**What is being asked**
Up to and including the line with "(** ** What the calls do to the tree *)", restate the material below word for word, beginning with its first line.
[Opening Records for this exercise section]
(* ===== verification/FsCalls.v ===== *)
(** * The calls that change the directory tree (sysfile.c)

    [unlink], [link] and [create] as whole transactions: on a disk in order
    each one takes the tree [abs] to the tree that the abstract functions
    [aunlink], [alink] and [acreate] give, or fails where they do and leaves
    it as it was, and the disk is in order again. *)

From S2P Require Import Prelude Params CString Spinlock Sched Ring Bio Log Crash Logop Txn Fs FsBlocks FsFile FsData FsInode FsIcache FsDir FsIalloc FsPath FsTree FsAbs FsOps FsDemo FsProps Sysfile.

(** ** What the calls do to the tree *)

Definition dir_empty (d : list Z) : bool := forallb (vacant d) (seq 2 (dir_entries d - 2)).
Definition is_dots (e : list Z) : bool := bool_decide (str_take DIRSIZ e = DOT) || bool_decide (str_take DIRSIZ e = DOTDOT).

(** The directory of the last element of the path, and that element. *)
Definition aparent (t : atree) (n : Z) (es : list (list Z)) : option (Z * node * list Z) :=
  match aresolve t true n es, last es with
  | Some d, Some e => match t d with Some nd => Some (d, nd, e) | None => None end
  | _, _ => None
  end.

(** The entry is removed; its inode is freed with its last link unless it is
    in use. *)
Definition aunlink (busy : Z -> bool) (t : atree) (n : Z) (es : list (list Z)) : option atree :=
  match aparent t n es with
  | None => None
  | Some (d, nd, e) =>
      if is_dots e then None
      else
        match dir_find e (n_data nd) with
        | None => None
        | Some k =>
            let c := de_inum (dent (n_data nd) k) in
            match t c with
            | None => None
            | Some cd =>
                if (n_type cd =? T_DIR) && negb (dir_empty (n_data cd)) then None
                else
                  let t' := tree_unlinked t d nd k c cd in
                  Some (if (n_nlink cd =? 1) && negb (busy c) then <[c := None]> t' else t')
            end
        end
  end.

(** A second name for a file that is not a directory. *)
Definition alink (t : atree) (n : Z) (es : list (list Z)) (n' : Z) (es' : list (list Z)) : option atree :=
  match aresolve t false n es with
  | None => None
  | Some m =>
      match t m with
      | None => None
      | Some cd =>
          if n_type cd =? T_DIR then None
          else
            match aparent t n' es' with
            | None => None
            | Some (d, nd, e) =>
                match dir_find e (n_data nd) with
                | Some _ => None
                | None => Some (tree_linked t d nd m cd e)
                end
            end
      end
  end.

(** A new file, device or directory with inode [m]; an existing file is opened. *)
Definition dots (m d : Z) : list Z := linked (linked [] m DOT) d DOTDOT.
Definition acreate (m : Z) (t : atree) (type major minor : Z) (n : Z) (es : list (list Z)) : option (Z * atree) :=
  match aparent t n es with
  | None => None
  | Some (d, nd, e) =>
      match dir_find e (n_data nd) with
      | Some k =>
          let c := de_inum (dent (n_data nd) k) in
          match t c with
          | Some cd => if (type =? T_FILE) && (n_type cd =? T_FILE) then Some (c, t) else None
          | None => None
          end
      | None =>
          let cd := Node type major minor 0 (if type =? T_DIR then dots m d else []) in
          let t' := <[m := Some cd]> t in
          Some (m, if type =? T_DIR then tree_mkdired t' d nd m cd e else tree_linked t' d nd m cd e)
      end
  end.

Lemma dot_slot m : 0 < m < 65536 -> (length (linked [] m DOT) mod 16 = 0)%nat /\ dir_slot (linked [] m DOT) = 1%nat /\
  forall k e n, ent (linked [] m DOT) k e n <-> k = 0%nat /\ e = DOT /\ n = m.
Proof.
  intros Hm. assert (H0 : (length ([] : list Z) mod 16 = 0)%nat) by done. assert (Hmod := linked_mod [] H0 m DOT). split; [done|].
  assert (He : forall k e n, ent (linked [] m DOT) k e n <-> k = 0%nat /\ e = DOT /\ n = m).
  { intros k e n. rewrite (ent_linked [] H0) by done. change (dir_slot []) with 0%nat. change (str_take DIRSIZ DOT) with DOT.
    split; [|naive_solver]. intros [(Hk & _)|?]; [change (dir_entries []) with 0%nat in Hk; lia|naive_solver]. }
  split; [|done]. pose proof (linked_entries [] m DOT H0) as Hn. change (dir_slot []) with 0%nat in Hn. change (dir_entries []) with 0%nat in Hn. simpl in Hn.
  unfold dir_slot. rewrite Hn. cbn [first_from]. destruct (vacant (linked [] m DOT) 0) eqn:Ev; [|done].
  assert (H1 : ent (linked [] m DOT) 0 DOT m) by (by apply He). destruct H1 as (_ & E & Hz & _). unfold vacant in Ev. lia.
Qed.

Lemma dot_find m : 0 < m < 65536 -> dir_find DOTDOT (linked [] m DOT) = None.
Proof.
  intros Hm. destruct (dir_find DOTDOT _) as [k|] eqn:E; [|done]. apply dir_find_some in E. by apply (dot_slot m Hm) in E as (_ & ? & _).
Qed.

Lemma dots_spec m d : 0 < m < 65536 -> 0 < d < 65536 -> (length (dots m d) mod 16 = 0)%nat /\
  forall k e n, ent (dots m d) k e n <-> k = 0%nat /\ e = DOT /\ n = m \/ k = 1%nat /\ e = DOTDOT /\ n = d.
Proof.
  intros Hm Hd. destruct (dot_slot m Hm) as (Hmod & Hs & He). split; [by apply linked_mod|].
  intros k e n. unfold dots. rewrite ent_linked by done. by rewrite Hs, He.
Qed.

Lemma dir_empty_spec d : dir_empty d = true <-> forall k e n, (2 <= k)%nat -> ~ ent d k e n.
Proof.
  unfold dir_empty. rewrite forallb_forall. setoid_rewrite in_seq. split.
  - intros H k e n Hk (Hlt & E & Hn & _). specialize (H k ltac:(lia)). unfold vacant in H. lia.
  - intros H k Hk. unfold vacant. destruct (Z.eqb_spec (de_inum (dent d k)) 0) as [|Hn]; [done|]. exfalso.
    eapply (H k); [lia|]. split_and!; [lia|done|done|done].
Qed.

Lemma relinked_aparent_none t t' n es : relinked t t' -> aparent t' n es = None -> aparent t n es = None.
Proof.
  intros H. unfold aparent. rewrite (relinked_resolve t t' true es H n). destruct (aresolve t true n es) as [d|]; [|done].
  destruct (last es); [|done]. destruct (H d); [done|done].
Qed.

Lemma relinked_aparent t t' n es d nd e : relinked t t' -> aparent t' n es = Some (d, nd, e) -> t d = Some nd -> aparent t n es = Some (d, nd, e).
Proof.
  intros H. unfold aparent. rewrite (relinked_resolve t t' true es H n). destruct (aresolve t true n es) as [d'|]; [|done].
  destruct (last es) as [e'|]; [|done]. destruct (t' d') as [nd'|]; [|done]. intros [= -> -> ->] ->. done.
Qed.

Section spec.
Context (t : atree).
Hypothesis Ht : tree_inv t.

Lemma aparent_dir n es d nd e : alive t n -> aparent t n es = Some (d, nd, e) -> adir t d nd.
Proof.
  intros Hn. unfold aparent. destruct (aresolve t true n es) as [d'|] eqn:E; [|done]. destruct (last es); [|done].
  destruct (t d') as [nd'|] eqn:Ed; [|done]. intros [= <- <- <-].
  destruct (aresolve_alive t true es (tree_walkable _ Ht) n d' Hn E) as [_ Hd]. destruct (Hd eq_refl) as (nd & Had). destruct Had as (E' & ?).
  rewrite Ed in E'. injection E' as ->. by split.
Qed.

(** The dots are the first two entries. *)
Lemma find_not_dots d nd e k : adir t d nd -> dir_find e (n_data nd) = Some k -> is_dots e = false -> (2 <= k)%nat.
Proof.
  intros Hd Hk%dir_find_some Hdots. apply orb_false_iff in Hdots as [H0%bool_decide_eq_false H1%bool_decide_eq_false].
  assert (Hr : refers t d k (str_take DIRSIZ e) (de_inum (dent (n_data nd) k))) by (by exists nd).
  destruct k as [|[|k]]; [| |lia]; exfalso.
  - destruct (refers_fun _ _ _ _ _ _ _ Hr (ti_dot _ Ht _ _ Hd)). congruence.
  - destruct (ti_dotdot _ Ht _ _ Hd) as [p Hp]. destruct (refers_fun _ _ _ _ _ _ _ Hr Hp). congruence.
Qed.

Lemma nlink_pos c cd : t c = Some cd -> n_nlink cd <> 0 -> 1 <= n_nlink cd.
Proof. intros E Hn. destruct (ti_links _ Ht _ _ E) as (X & _ & El). lia. Qed.

(** Removing a name keeps the tree in order. *)
Lemma aunlink_inv busy n es t' : alive t n -> aunlink busy t n es = Some t' -> tree_inv t'.
Proof.
  intros Hn. unfold aunlink. destruct (aparent t n es) as [[[d nd] e]|] eqn:Ep; [|done]. apply aparent_dir in Ep as Hd; [|done].
  destruct (is_dots e) eqn:Edots; [done|]. destruct (dir_find e (n_data nd)) as [k|] eqn:Ek; [|done]. cbv zeta.
  destruct (t _) as [cd|] eqn:Ec; [|done]. destruct (_ && _) eqn:Ee; [done|].
  assert (Hinv : tree_inv (tree_unlinked t d nd k (de_inum (dent (n_data nd) k)) cd)).
  { eapply tree_unlink; [done|done|by apply dir_find_some|by eapply find_not_dots|done|].
    intros Hty. rewrite Hty in Ee. simpl in Ee. apply negb_false_iff in Ee. by apply dir_empty_spec. }
  intros [= <-]. clear Ee. destruct (_ && _) eqn:Ef; [|done]. apply andb_true_iff in Ef as [Hone%Z.eqb_eq _].
  eapply tree_free; [done|unfold tree_unlinked; by rewrite fn_lookup_insert|]. simpl. lia.
Qed.

Lemma alink_inv n es n' es' t' : alive t n' -> alink t n es n' es' = Some t' -> tree_inv t'.
Proof.
  intros Hn. unfold alink. destruct (aresolve t false n es) as [m|]; [|done]. destruct (t m) as [cd|] eqn:Em; [|done].
  destruct (Z.eqb_spec (n_type cd) T_DIR) as [|Hty]; [done|]. destruct (aparent t n' es') as [[[d nd] e]|] eqn:Ep; [|done].
  apply aparent_dir in Ep; [|done]. destruct (dir_find e (n_data nd)) eqn:Ek; [done|]. intros [= <-]. apply tree_link; try done.
  destruct (ti_links _ Ht _ _ Em) as (X & _ & El). lia.
Qed.

Lemma acreate_inv m type major minor n es c' t' : alive t n -> t m = None -> 1 <= m < 65536 -> acreate m t type major minor n es = Some (c', t') -> tree_inv t'.
Proof.
  intros Hn Hm Hr. unfold acreate. destruct (aparent t n es) as [[[d nd] e]|] eqn:Ep; [|done]. apply aparent_dir in Ep as Hd; [|done].
  destruct (dir_find e (n_data nd)) as [k|] eqn:Ek; cbv zeta.
  { destruct (t (de_inum (dent (n_data nd) k))); [|done]. destruct (_ && _); [|done]. by intros [= <- <-]. }
  set (cd := Node type major minor 0 _). intros [= <- <-]. assert (Hdr := ti_range _ Ht _ _ (proj1 Hd)).
  assert (Ht1 : tree_inv (<[m := Some cd]> t)) by (by apply tree_alloc).
  assert (Hd1 : adir (<[m := Some cd]> t) d nd).
  { destruct Hd as (E & ?). split; [|done]. rewrite fn_lookup_insert_ne; [done|]. intros ->. congruence. }
  assert (Hc1 : (<[m := Some cd]> t) m = Some cd) by apply fn_lookup_insert.
  destruct (Z.eqb_spec type T_DIR) as [Hty|Hty].
  - destruct (dots_spec m d) as [Hmod He]; [lia|lia|]. by apply tree_mkdir.
  - apply tree_link; try done.
Qed.
End spec.

(** ** The state between two calls *)

Section calls.
Context (dsz : Z) (geo : log) (c : option nat).
Hypothesis Hcap : size geo - 1 <= Z.of_nat LOGSIZE.
Hypothesis Hbig : 24 <= size geo.
Context (x : superblock) (nmeta : Z).
Hypothesis Hly : layout dsz (home dsz geo) x nmeta.
Hypothesis Hsb : home dsz geo 1.
Hypothesis Hone : sb_size x <= BPB.
Notation abs := (abs x).
Notation files_ok := (files_ok x nmeta).
Notation fs_inv := (fs_inv x nmeta).

(** No call is running; the disk reads as [v]; slot [j] of the inode cache has
    [r j] references, all to inode [id j], and none is locked. *)
Record fs_rest (v : Z -> list Z) (id r : nat -> Z) (s : fs_st) : Prop := {
  fr_log : resting dsz geo c v (flog s);
  fr_sb : sb s = x;
  fr_cache : cinv x v id r ∅ (icache s) }.

Definition in_use (id r : nat -> Z) (n : Z) : bool := existsb (fun j => (0 <? r j) && (id j =? n)) (seq 0 NINODE).

Lemma in_use_spec id r n : in_use id r n = true <-> exists j, (j < NINODE)%nat /\ 0 < r j /\ id j = n.
Proof.
  unfold in_use. rewrite existsb_exists. setoid_rewrite in_seq. setoid_rewrite andb_true_iff. setoid_rewrite Z.ltb_lt. setoid_rewrite Z.eqb_eq.
  split; intros (j & ?); exists j; naive_solver lia.
Qed.

(** A call that starts in [s0]. *)
Context (s0 : fs_st).
Notation dk := (disk (lbio (flog s0))).
Notation tr := (wtrace (lbio (flog s0))).

#[local] Instance calls_store : TxnStore dsz (Z.to_nat (size geo - 1)) (home dsz geo) (txn dsz geo c dk tr) (txn_locked dsz geo c dk tr) :=
  txn_store dsz geo c dk tr Hcap.
Notation CS := (CS (T := txn dsz geo c dk tr) x).

Definition fs_end (v : Z -> list Z) (id r : nat -> Z) (s : fs_st) : Prop :=
  fs_rest v id r s /\ atomic dsz geo dk tr dk v (flog s).

Lemma wp_fs_begin v id r : fs_rest v id r s0 -> wp fs_begin_op (fun _ s' => CS ∅ v id r ∅ s') s0.
Proof.
  intros [Hl Hs Hc]. unfold fs_begin_op. apply wp_lift. eapply wp_mono; [by eapply wp_begin_txn|]. intros [] l Hl'.
  exists (icache s0). by split_and!.
Qed.

Lemma wp_fs_end L v id r s : CS L v id r ∅ s -> files_ok v -> (base.size L < NBUF)%nat ->
  wp fs_end_op (fun _ s' => exists v', fs_end v' id r s' /\ files_ok v' /\ pointwise_relation Z eq (abs v') (abs v)) s.
Proof.
  intros (ic & (HT & Hic & Hs) & Hc) Hf Hroom. unfold fs_end_op. apply wp_lift. eapply wp_mono; [by eapply wp_end_txn|].
  intros [] l [(v' & Hl & Hsame) Hat]. exists v'. split; [|split; [by eapply same_files; eauto|by eapply same_abs; eauto]].
  split; [|by eapply atomic_ext]. split; [done|done|]. simpl. rewrite Hic. eapply cinv_view; [done|]. intros j Hj Hp.
  destruct (cv_slot _ _ _ _ _ _ Hc j Hj Hp) as (_ & _ & [Ha _] & _). eapply same_inode; [exact Hly|done|lia].
Qed.

(** The end of a call that found nothing to do. *)
Lemma wp_give_up L v id r s : CS L v id r ∅ s -> fs_inv v -> (base.size L < NBUF)%nat ->
  wp (fs_end_op ;; mret (-1)) (fun res s' => exists v', fs_end v' id r s' /\ fs_inv v' /\ res = -1 /\ pointwise_relation Z eq (abs v') (abs v)) s.
Proof.
  intros HC [Hf Ht] Hroom. wp_call wp_fs_end; [done|done|done|]. intros [] s1 (v' & H1 & Hf' & E). apply wp_ret.
  exists v'. split_and!; [done| |done|done]. split; [done|]. by rewrite E.
Qed.

(** The machine stops after some of the disk writes of the call and starts
    again: the disk that recovery leaves is in order, and its tree is the one
    before the call or the one after it. *)
Definition recovers (v v' : Z -> list Z) (s' : fs_st) : Prop :=
  exists ws, wtrace (lbio (flog s')) = tr ++ ws /\
  forall p crash, p `prefix_of` ws -> booted dsz geo (apply_writes p dk) crash ->
    wp recover_from_log (fun _ q => let d := disk (lbio q) in
      fs_inv d /\ (pointwise_relation Z eq (abs d) (abs v) \/ pointwise_relation Z eq (abs d) (abs v'))) crash.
[Closing Records for this exercise section]
**Written solution**
(* ===== verification/FsCalls.v ===== *)
(** * The calls that change the directory tree (sysfile.c)

    [unlink], [link] and [create] as whole transactions: on a disk in order
    each one takes the tree [abs] to the tree that the abstract functions
    [aunlink], [alink] and [acreate] give, or fails where they do and leaves
    it as it was, and the disk is in order again. *)

From S2P Require Import Prelude Params CString Spinlock Sched Ring Bio Log Crash Logop Txn Fs FsBlocks FsFile FsData FsInode FsIcache FsDir FsIalloc FsPath FsTree FsAbs FsOps FsDemo FsProps Sysfile.

(** ** What the calls do to the tree *)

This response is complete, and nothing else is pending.